Searx metasearch engines
update as of 2020
somehow just having the searx engine running did not allow me to visit Duckduckgo.org for the second half of a day while everything else still was fine. They are probably blocking my IP-Address if it using to many “robot” requests as Searx does.
Another shortcome of Searx is, that you can not nativly set your instance as a standard search engine in your browser (as you can not customize the domain in search plugins). This made me often not use my service at all. Therefore I didn’t look into the duckduckgo blocking issue any further but I am thankful for any hints.
Because of the above stated issues I did shut my searx-instance down a month ago.
original post
Today I set up a new webservice, reachable under the subdomain search.datensch.eu.
It is Searx, which is a metasearch engines and proxies a bunch of other search engines while taking care of your privacy.

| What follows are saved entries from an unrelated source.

Lemma id_inv_move n cs sent calls k p p' :
  id_inv n cs sent calls → cs !! k = Some p → ident p' = ident p → (∀ id h x, p' ≠ PSend id h x) →
  id_inv n (<[k := p']> cs) sent calls.
Proof.
  intros [] Hk Hi Hns. split; try done.
  - intros k' q id [[<- <-]|[_ E]]%lookup_insert_Some ?; [|by eauto]. by apply (ii_ids0 k p); [|rewrite <- Hi].
  - intros k1 k2 p1 p2 id [[<- <-]|[_ E1]]%lookup_insert_Some [[<- <-]|[_ E2]]%lookup_insert_Some; rewrite ?Hi; eauto.
  - intros k' q id [[<- <-]|[_ E]]%lookup_insert_Some; [rewrite Hi; intros Hid|by eauto].
    destruct (ii_own0 k p id Hk Hid) as (cmd&off&x&?&?&?).
    exists cmd, off, x. split; [done|]. split; [done|]. by intros h x' []%Hns.
  - eauto using ident_move.
  - intros k' id h x [[<- ->]|[_ E]]%lookup_insert_Some; [by destruct (Hns id h x)|by eauto].
Qed.

(** A goroutine that [register] refuses. *)
Lemma id_inv_refused n cs sent calls k e a :
  id_inv n cs sent calls → cs !! k = None → id_inv n (<[k := PRefused e]> cs) sent (<[k := a]> calls).
Proof.
  intros [] Hk. split; try done.
  - intros k' q id [[<- <-]|[_ E]]%lookup_insert_Some; [done|eauto].
  - intros k1 k2 p1 p2 id [[<- <-]|[_ E1]]%lookup_insert_Some [[<- <-]|[_ E2]]%lookup_insert_Some; try done; eauto.
  - intros k' q id [[<- <-]|[Hne E]]%lookup_insert_Some; [done|]. rewrite lookup_insert_ne by done. eauto.
  - eauto using ident_new.
  - intros k' id h x [[<- ?]|[_ E]]%lookup_insert_Some; [done|by eauto].
Qed.

(** A new one, under the next id. *)
Lemma id_inv_new n cs sent calls k cmd off x :
  id_inv n cs sent calls → cs !! k = None → 0 ≤ n →
  id_inv (n + 1) (<[k := PSend (n + 1) (request_header cmd (n + 1) off x) x]> cs) sent (<[k := (cmd, off, x)]> calls).
Proof.
  intros [] Hk Hn. split.
  - intros k' q id [[<- <-]|[_ E]]%lookup_insert_Some Hid; [cbn in Hid; simplify_eq; lia|].
    specialize (ii_ids0 _ _ _ E Hid). lia.
  - intros k1 k2 p1 p2 id [[<- <-]|[_ E1]]%lookup_insert_Some [[<- <-]|[_ E2]]%lookup_insert_Some; cbn; intros H1 H2;
      simplify_eq; try done; eauto; exfalso;
      match goal with E : cs !! _ = Some ?p, H : ident ?p = Some _ |- _ => specialize (ii_ids0 _ _ _ E H) end; lia.
  - intros h y Hin. specialize (ii_sent0 h y Hin). lia.
  - done.
  - intros k' q id [[<- <-]|[Hne E]]%lookup_insert_Some Hid.
    + cbn in Hid. simplify_eq. exists cmd, off, x. rewrite lookup_insert_eq. split_and!; [done| |by intros h x' [= -> ->]].
      intros h x' Hin Hr. specialize (ii_sent0 h x' Hin). lia.
    + rewrite lookup_insert_ne by done. eauto.
  - eauto using ident_new.
  - intros k' id h y [[<- [= <- <- <-]]|[_ E]]%lookup_insert_Some; [|by eauto].
    intros h' x' Hin. specialize (ii_sent0 h' x' Hin). lia.
Qed.

(** [send] by a goroutine. *)
Lemma id_inv_send n cs sent calls k id h x :
  id_inv n cs sent calls → cs !! k = Some (PSend id h x) →
  id_inv n (<[k := PWait id]> cs) (sent ++ [(h, x)]) calls.
Proof.
  intros HI Hk. pose proof (id_inv_move _ _ _ _ k _ (PWait id) HI Hk eq_refl ltac:(done)) as [].
  pose proof (ii_unsent _ _ _ _ HI _ _ _ _ Hk) as Hun.
  destruct (ii_own _ _ _ _ HI _ _ _ Hk eq_refl) as (cmd&off&x0&Hc&_&Hh). destruct (Hh h x eq_refl) as [-> ->].
  pose proof (ii_ids _ _ _ _ HI _ _ _ Hk eq_refl) as Hid.
  split; try done.
  - intros h' x' [Hin|[= -> ->]%list_elem_of_singleton]%elem_of_app; [eauto|exact Hid].
  - rewrite fmap_app. apply NoDup_app. split; [done|]. split; [|by apply NoDup_singleton].
    intros i ((h'&x')&->&Hin)%list_elem_of_fmap Hi%list_elem_of_singleton. by apply (Hun h' x').
  - intros k' q id' E Hi. destruct (ii_own0 k' q id' E Hi) as (cmd'&off'&x'&Hc'&H1&H2).
    exists cmd', off', x'. split_and!; [done| |done].
    intros h' y [Hin|[= -> ->]%list_elem_of_singleton]%elem_of_app Hr; [by apply H1|].
    cbn in Hr. subst id'. assert (k' = k) as -> by (eapply (ii_inj0 k' k); [exact E|apply lookup_insert_eq|exact Hi|done]).
    by simplify_eq.
  - intros h' x' [Hin|[= -> ->]%list_elem_of_singleton]%elem_of_app Hr; [by eapply ii_from0|].
    exists k, (PWait id). rewrite lookup_insert_eq. done.
  - intros k' id' h' x' [[<- ?]|[Hne E]]%lookup_insert_Some; [done|].
    intros h1 x1 [Hin|[= -> ->]%list_elem_of_singleton]%elem_of_app.
    + by apply (ii_unsent _ _ _ _ HI _ _ _ _ E h1 x1).
    + cbn. intros ->. apply Hne. by eapply (ii_inj _ _ _ _ HI k k').
Qed.

(** A frame without a goroutine, under the next id: sent, or not. *)
Lemma id_inv_grow n m cs sent calls : id_inv n cs sent calls → n ≤ m → id_inv m cs sent calls.
Proof.
  intros [] Hm. split; try done.
  - intros k p id E Hi. specialize (ii_ids0 _ _ _ E Hi). lia.
  - intros h x Hin. specialize (ii_sent0 _ _ Hin). lia.
Qed.

Lemma id_inv_bare n cs sent calls cmd :
  id_inv n cs sent calls → 0 ≤ n → is_request (bare_header cmd (n + 1)) = false → id_inv (n + 1) cs (sent ++ [(bare_header cmd (n + 1), [])]) calls.
Proof.
  intros HI Hn Hcmd. pose proof (id_inv_grow n (n + 1) _ _ _ HI ltac:(lia)) as []. split; try done.
  - intros h x [Hin|[= -> ->]%list_elem_of_singleton]%elem_of_app; [eauto|cbn; lia].
  - rewrite fmap_app. apply NoDup_app. split; [done|]. split; [|by apply NoDup_singleton].
    intros i ((h'&x')&->&Hin)%list_elem_of_fmap Hi%list_elem_of_singleton.
    pose proof (ii_sent _ _ _ _ HI _ _ Hin). cbn in Hi. lia.
  - intros k p id E Hi. destruct (ii_own0 k p id E Hi) as (cmd'&off'&x'&Hc'&H1&H2).
    exists cmd', off', x'. split_and!; [done| |done].
    intros h y [Hin|[= -> ->]%list_elem_of_singleton]%elem_of_app Hr; [by apply H1|].
    pose proof (ii_ids _ _ _ _ HI _ _ _ E Hi). cbn in Hr. lia.
  - intros h x [Hin|[= -> ->]%list_elem_of_singleton]%elem_of_app Hr; [by eapply ii_from0|]. by rewrite Hcmd in Hr.
  - intros k id h x E h' x' [Hin|[= -> ->]%list_elem_of_singleton]%elem_of_app; [by eapply ii_unsent0|].
    pose proof (ii_ids _ _ _ _ HI _ _ _ E eq_refl). cbn. lia.
Qed.

(** [register] takes the next id. *)
Lemma register_next k s calls id c :
  pend_inv s → id_inv (nextID (s_conn s)) (s_callers s) (s_sent s) calls →
  0 ≤ nextID (s_conn s) → nextID (s_conn s) + 1 < 2 ^ 16 →
  register k (s_conn s) = Ret (Ok id, c) → id = nextID (s_conn s) + 1.
Proof.
  intros [Hp _] HI H0 Hn. unfold register, mbind, M_bind, get. destruct (closeErr (s_conn s)); [done|].
  change id_fuel with (S (Z.to_nat (2 ^ 16 - 1))). cbn [free_id]. rewrite wrap_small by lia.
  destruct (pending (s_conn s) !! (nextID (s_conn s) + 1)) as [k'|] eqn:E; [exfalso|by intros [= <- <-]].
  apply Hp in E as (p&Hk&Hh). assert (ident p = Some (nextID (s_conn s) + 1)) as Hi by (by destruct p).
  pose proof (ii_ids _ _ _ _ HI _ _ _ Hk Hi). lia.
Qed.

(** A step of the client. *)
Lemma id_inv_step a s s' calls :
  conn_inv s → id_inv (nextID (s_conn s)) (s_callers s) (s_sent s) calls →
  (allocates a = true → nextID (s_conn s) + 1 < 2 ^ 16) → exec a s = Some s' →
  id_inv (nextID (s_conn s')) (s_callers s') (s_sent s') (record_call a calls) ∧
  nextID (s_conn s') ≤ nextID (s_conn s) + (if allocates a then 1 else 0).
Proof.
  intros [[Hd [Hn0 _] _] Hp _ _ _ _] HI Hn H. destruct (allocates a) eqn:Ha.
  - specialize (Hn eq_refl). assert (u16 (nextID (s_conn s) + 1) = nextID (s_conn s) + 1) as Hu by (apply wrap_small; lia).
    destruct a; try done; cbn [exec] in H; rewrite ?sys_newID_eq, ?Hu in H; repeat case_match; simplify_eq; try fail_cases;
      cbn in *; rewrite ?Hu; repeat match goal with E : nextID _ = _ |- _ => rewrite E end;
      (split; [|lia || idtac]); try (by apply id_inv_bare); try (by apply (id_inv_grow _ _ _ _ _ HI); lia).
    all: try (by apply id_inv_refused).
    all: match goal with R : register _ _ = Ret (Ok _, _) |- _ =>
      pose proof (register_next _ _ _ _ _ Hp HI Hn0 Hn R); apply register_Ok in R as (?&?&?&->); subst end; cbn; [by apply id_inv_new || lia].
  - clear Hn. exec_cases H; try done; try fail_cases; cbn in *; repeat match goal with E : nextID _ = _ |- _ => rewrite E end;
      (split; [|lia]); first [done | by eapply id_inv_send | by eapply id_inv_move].
Qed.

Lemma sent_step a s s' : exec a s = Some s' → s_sent s `prefix_of` s_sent s'.
Proof.
  intros H. exec_cases H; unfold sys_fail; repeat case_match; cbn; try done; by apply prefix_app_r.
Qed.

Lemma input_step a s s' : exec a s = Some s' → (∀ b, a ≠ ANet b) → s_input s' = s_input s.
Proof. intros H Ha. exec_cases H; unfold sys_fail; repeat case_match; cbn; try done; by destruct (Ha b). Qed.

(** ** Frames that have arrived have been written *)

Lemma frames_prefix fs out rest :
  Forall frame_ok fs → Forall frame_ok out → frames fs ++ rest `prefix_of` frames out → fs `prefix_of` out.
Proof.
  intros Hfs. revert out. induction Hfs as [|[h p] fs Hf _ IH]; intros out Hout [tl Htl]; [apply prefix_nil|].
  destruct Hout as [|[h' p'] out Hf' Hout]; rewrite !frames_cons, <- !app_assoc in Htl.
  - exfalso. apply (f_equal len) in Htl. rewrite len_app, len_frame in Htl.
    pose proof (len_nonneg p). pose proof (len_nonneg (frames fs ++ rest ++ tl)).
    change (len (frames [])) with 0 in Htl. unfold HeaderSize in Htl. lia.
  - pose proof (read_frame_frame h' p' (frames out) Hf') as E. rewrite Htl, read_frame_frame in E by done.
    simplify_eq. apply prefix_cons, (IH out Hout). exists tl. by rewrite <- app_assoc.
Qed.

(** ** The invariant of the pair *)

Definition executes (sent : list (Header * bytes)) (e : entry) : Prop :=
  ∃ h, sent !! le_idx e = Some (h, le_payload e) ∧ is_request h = true ∧
    Command h = le_cmd e ∧ RequestID h = le_id e ∧ ErrCode h = le_off e.

Lemma executes_mono sent sent' e : executes sent e → sent `prefix_of` sent' → executes sent' e.
Proof. intros (h&Hs&?) Hp. exists h. split; [by eapply prefix_lookup_Some|done]. Qed.

Section pair.
Context {St : Type} (serve : server St) (Hfit : fits_frames serve) (st : St).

As I am hosting most things in docker I also used looked for a manual to install Searx from the referenced Docker documentation which already has its own docker-compose.yml
.
There is already a Nginx server running on my server so we want to create a new configuration in sites-available
to reverse proxy the port from the docker container to our domain.
server {
listen 443 ssl http2;
server_name domain.eu;
location / {
proxy_pass http://localhost:8002/; # Note Trailing slash
}
}
So lets dive into it!
Inspecting the git-repository
Of course one could just copy the project and run it, but this would be very naive as it could run stuff we don’t want.
So we will first take a deeper look into the repository to see what we need from it.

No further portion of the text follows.